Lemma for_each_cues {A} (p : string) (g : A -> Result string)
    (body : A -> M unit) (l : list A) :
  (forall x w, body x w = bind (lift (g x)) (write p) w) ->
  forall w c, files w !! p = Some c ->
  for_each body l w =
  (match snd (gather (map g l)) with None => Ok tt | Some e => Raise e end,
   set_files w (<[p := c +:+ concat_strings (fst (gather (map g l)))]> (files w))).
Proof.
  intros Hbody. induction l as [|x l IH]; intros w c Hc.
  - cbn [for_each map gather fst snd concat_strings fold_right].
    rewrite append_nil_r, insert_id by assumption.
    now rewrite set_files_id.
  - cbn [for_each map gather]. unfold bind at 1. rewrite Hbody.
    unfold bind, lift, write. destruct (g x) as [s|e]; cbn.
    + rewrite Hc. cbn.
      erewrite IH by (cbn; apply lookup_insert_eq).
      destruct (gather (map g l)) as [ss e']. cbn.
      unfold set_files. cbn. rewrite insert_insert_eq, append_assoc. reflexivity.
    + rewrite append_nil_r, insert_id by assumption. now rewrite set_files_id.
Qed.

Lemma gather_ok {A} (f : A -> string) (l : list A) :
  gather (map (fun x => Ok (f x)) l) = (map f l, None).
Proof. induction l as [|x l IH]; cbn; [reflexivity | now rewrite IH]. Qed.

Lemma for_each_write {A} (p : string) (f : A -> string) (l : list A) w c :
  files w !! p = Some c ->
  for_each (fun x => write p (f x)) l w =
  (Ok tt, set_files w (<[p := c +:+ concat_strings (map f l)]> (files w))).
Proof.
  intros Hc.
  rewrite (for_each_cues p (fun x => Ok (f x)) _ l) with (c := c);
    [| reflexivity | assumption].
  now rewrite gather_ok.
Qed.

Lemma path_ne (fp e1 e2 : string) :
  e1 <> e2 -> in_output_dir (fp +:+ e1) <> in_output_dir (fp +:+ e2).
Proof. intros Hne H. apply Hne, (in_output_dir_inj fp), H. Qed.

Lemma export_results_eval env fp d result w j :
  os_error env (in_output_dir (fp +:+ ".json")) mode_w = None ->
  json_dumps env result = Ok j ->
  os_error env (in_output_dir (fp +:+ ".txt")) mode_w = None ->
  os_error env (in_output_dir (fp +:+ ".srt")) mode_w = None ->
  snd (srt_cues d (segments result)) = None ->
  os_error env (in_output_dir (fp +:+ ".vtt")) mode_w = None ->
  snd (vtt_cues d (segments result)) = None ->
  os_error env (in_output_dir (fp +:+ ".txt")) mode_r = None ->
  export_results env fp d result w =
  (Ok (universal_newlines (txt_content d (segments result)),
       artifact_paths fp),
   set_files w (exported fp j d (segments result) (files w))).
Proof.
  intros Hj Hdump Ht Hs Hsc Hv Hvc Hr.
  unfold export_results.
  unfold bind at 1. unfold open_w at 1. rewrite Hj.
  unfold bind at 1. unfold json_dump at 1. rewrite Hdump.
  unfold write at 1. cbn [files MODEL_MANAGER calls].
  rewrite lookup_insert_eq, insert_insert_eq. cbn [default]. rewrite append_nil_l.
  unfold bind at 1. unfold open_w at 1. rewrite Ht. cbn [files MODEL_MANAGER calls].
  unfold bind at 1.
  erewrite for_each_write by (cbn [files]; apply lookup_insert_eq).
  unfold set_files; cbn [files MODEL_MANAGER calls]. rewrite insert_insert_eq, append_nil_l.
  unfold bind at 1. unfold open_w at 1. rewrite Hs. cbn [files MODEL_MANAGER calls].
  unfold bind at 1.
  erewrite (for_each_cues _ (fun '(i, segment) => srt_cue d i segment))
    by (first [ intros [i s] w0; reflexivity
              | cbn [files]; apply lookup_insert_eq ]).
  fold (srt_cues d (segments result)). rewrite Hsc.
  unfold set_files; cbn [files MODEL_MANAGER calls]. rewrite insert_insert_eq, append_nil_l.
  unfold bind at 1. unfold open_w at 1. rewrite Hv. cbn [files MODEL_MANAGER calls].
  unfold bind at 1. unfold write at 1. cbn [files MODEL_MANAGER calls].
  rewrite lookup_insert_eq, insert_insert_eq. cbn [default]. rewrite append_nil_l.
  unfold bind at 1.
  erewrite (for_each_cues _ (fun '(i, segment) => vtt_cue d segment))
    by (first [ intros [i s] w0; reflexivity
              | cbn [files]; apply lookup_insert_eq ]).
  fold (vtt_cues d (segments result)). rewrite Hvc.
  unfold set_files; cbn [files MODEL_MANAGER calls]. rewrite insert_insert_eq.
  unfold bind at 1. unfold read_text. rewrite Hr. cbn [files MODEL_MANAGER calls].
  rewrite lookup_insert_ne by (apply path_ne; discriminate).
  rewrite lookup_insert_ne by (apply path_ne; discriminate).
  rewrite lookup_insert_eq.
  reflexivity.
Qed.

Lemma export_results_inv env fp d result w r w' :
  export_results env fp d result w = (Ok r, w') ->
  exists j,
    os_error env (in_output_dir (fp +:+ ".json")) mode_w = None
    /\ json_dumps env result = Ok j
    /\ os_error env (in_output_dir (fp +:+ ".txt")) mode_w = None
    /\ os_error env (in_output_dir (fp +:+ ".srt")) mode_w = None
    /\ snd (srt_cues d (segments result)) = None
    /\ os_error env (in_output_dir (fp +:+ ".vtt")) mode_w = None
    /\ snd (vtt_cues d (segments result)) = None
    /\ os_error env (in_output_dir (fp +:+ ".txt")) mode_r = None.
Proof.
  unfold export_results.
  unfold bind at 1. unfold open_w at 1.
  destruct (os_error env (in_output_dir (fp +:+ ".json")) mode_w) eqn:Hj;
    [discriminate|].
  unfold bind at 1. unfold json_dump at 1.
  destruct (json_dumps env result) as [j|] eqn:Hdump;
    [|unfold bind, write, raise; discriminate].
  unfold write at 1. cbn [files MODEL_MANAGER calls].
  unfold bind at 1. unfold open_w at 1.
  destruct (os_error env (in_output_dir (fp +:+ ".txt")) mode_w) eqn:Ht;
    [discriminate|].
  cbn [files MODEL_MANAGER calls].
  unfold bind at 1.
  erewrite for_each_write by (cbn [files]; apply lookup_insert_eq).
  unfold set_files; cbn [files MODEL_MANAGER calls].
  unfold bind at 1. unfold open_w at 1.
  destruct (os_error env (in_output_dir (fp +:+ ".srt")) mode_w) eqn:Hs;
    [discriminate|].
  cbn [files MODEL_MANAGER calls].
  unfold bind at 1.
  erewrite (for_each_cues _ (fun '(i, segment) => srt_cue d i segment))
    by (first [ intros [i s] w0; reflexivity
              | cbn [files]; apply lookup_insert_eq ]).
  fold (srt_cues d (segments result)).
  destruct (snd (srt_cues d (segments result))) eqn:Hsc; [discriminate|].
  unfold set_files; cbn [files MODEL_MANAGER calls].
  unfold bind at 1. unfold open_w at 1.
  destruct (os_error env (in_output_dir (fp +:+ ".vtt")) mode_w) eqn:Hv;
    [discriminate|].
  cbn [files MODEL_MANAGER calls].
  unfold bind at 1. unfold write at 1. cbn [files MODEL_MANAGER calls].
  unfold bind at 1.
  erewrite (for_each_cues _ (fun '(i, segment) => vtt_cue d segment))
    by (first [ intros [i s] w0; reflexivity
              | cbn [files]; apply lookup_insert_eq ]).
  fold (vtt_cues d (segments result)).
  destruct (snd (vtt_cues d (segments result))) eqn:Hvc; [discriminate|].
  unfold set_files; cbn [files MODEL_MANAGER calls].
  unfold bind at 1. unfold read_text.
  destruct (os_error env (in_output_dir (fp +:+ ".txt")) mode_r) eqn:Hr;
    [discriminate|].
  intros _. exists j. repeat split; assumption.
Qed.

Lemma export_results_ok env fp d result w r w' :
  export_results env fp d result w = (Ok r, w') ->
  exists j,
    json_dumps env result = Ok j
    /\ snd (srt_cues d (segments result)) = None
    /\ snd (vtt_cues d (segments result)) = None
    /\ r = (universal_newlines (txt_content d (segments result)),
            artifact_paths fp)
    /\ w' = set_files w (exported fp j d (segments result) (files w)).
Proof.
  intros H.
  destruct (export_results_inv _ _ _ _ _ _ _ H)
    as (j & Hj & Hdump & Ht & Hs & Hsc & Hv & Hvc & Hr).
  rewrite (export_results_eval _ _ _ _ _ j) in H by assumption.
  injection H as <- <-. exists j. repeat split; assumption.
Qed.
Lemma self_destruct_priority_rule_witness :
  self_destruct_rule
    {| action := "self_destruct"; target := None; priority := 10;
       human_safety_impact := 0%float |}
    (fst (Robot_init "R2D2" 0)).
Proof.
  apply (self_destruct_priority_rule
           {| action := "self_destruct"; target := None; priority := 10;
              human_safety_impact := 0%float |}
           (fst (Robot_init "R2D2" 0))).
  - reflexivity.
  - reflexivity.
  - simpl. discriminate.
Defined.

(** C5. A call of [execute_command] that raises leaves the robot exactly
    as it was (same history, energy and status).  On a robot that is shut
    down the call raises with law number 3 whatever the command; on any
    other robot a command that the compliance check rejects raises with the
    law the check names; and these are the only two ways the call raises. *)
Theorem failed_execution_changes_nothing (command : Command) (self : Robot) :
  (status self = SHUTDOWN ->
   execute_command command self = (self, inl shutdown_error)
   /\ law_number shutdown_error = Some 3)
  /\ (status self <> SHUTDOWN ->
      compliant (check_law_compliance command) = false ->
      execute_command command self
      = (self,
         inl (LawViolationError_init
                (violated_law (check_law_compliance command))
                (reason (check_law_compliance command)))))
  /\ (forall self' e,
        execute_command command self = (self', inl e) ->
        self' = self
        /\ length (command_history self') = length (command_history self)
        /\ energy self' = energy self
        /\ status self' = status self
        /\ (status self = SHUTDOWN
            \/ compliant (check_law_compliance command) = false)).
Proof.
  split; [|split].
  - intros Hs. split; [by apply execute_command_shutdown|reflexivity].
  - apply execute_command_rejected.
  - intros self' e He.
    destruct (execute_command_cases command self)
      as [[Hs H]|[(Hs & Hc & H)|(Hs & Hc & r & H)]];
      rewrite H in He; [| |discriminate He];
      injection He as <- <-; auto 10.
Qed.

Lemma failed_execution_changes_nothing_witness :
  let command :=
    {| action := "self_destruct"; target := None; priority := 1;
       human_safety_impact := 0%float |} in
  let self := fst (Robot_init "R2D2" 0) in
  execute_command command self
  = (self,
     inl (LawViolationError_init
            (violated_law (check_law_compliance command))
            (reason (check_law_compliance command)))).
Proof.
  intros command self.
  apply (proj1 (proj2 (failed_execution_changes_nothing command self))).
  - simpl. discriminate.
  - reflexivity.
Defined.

──────────

TO DO: Some lines of the records may hold the word "assumption". How many do? Answer with a number and nothing else.

RESULT OF THIS EXERCISE: 6